[[ Recorded data, beginning ]]

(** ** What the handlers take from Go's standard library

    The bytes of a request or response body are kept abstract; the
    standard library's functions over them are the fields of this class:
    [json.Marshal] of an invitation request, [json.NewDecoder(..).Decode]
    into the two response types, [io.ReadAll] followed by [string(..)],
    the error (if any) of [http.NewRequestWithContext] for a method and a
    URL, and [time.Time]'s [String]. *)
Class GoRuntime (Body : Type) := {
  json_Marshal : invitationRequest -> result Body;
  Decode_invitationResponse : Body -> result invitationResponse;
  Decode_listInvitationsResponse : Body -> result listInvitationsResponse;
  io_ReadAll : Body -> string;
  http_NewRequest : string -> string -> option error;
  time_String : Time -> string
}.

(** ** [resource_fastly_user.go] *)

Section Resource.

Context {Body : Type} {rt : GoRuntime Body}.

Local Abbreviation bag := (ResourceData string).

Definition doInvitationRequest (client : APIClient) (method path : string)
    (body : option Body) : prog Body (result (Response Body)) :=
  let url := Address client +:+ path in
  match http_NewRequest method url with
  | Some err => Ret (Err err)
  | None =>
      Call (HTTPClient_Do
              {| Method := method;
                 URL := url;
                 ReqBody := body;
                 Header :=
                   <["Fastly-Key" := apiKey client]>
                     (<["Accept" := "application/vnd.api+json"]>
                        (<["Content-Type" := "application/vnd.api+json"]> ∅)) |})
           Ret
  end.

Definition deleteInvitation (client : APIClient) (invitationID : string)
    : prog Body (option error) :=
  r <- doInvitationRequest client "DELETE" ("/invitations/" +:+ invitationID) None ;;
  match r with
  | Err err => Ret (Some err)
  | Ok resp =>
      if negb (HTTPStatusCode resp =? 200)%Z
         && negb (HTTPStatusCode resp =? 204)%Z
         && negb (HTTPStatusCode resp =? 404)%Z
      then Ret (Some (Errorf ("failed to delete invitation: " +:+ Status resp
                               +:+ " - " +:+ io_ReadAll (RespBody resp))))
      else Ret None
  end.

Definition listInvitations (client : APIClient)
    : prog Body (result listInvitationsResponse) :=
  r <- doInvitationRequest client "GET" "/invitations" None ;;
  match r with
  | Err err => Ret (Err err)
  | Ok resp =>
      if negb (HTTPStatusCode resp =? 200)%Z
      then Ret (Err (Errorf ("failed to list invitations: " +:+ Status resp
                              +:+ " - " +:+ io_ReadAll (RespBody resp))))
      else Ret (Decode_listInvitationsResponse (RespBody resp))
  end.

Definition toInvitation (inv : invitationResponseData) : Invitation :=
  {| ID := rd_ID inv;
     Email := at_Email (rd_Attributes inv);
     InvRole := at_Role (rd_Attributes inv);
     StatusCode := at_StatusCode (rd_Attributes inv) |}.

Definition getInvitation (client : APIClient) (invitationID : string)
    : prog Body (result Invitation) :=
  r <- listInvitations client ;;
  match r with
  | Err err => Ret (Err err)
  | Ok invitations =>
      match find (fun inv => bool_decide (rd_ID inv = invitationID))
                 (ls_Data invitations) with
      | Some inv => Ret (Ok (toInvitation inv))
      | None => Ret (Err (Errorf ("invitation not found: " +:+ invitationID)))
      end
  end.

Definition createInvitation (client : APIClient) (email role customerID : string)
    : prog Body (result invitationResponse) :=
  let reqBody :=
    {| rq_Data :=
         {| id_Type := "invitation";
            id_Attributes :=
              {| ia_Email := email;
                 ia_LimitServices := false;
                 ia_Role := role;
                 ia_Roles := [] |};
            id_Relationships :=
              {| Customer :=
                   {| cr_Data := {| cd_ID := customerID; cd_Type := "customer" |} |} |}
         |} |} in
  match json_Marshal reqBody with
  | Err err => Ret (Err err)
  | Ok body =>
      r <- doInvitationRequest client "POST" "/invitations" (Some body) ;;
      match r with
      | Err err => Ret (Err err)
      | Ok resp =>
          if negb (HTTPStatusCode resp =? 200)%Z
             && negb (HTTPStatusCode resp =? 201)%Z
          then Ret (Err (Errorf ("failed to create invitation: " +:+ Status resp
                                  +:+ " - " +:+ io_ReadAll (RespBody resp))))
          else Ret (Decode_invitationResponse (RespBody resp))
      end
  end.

[[ Recorded data, end ]]

Every line in the records above that has "failed" counts once. Give the total and nothing else.

3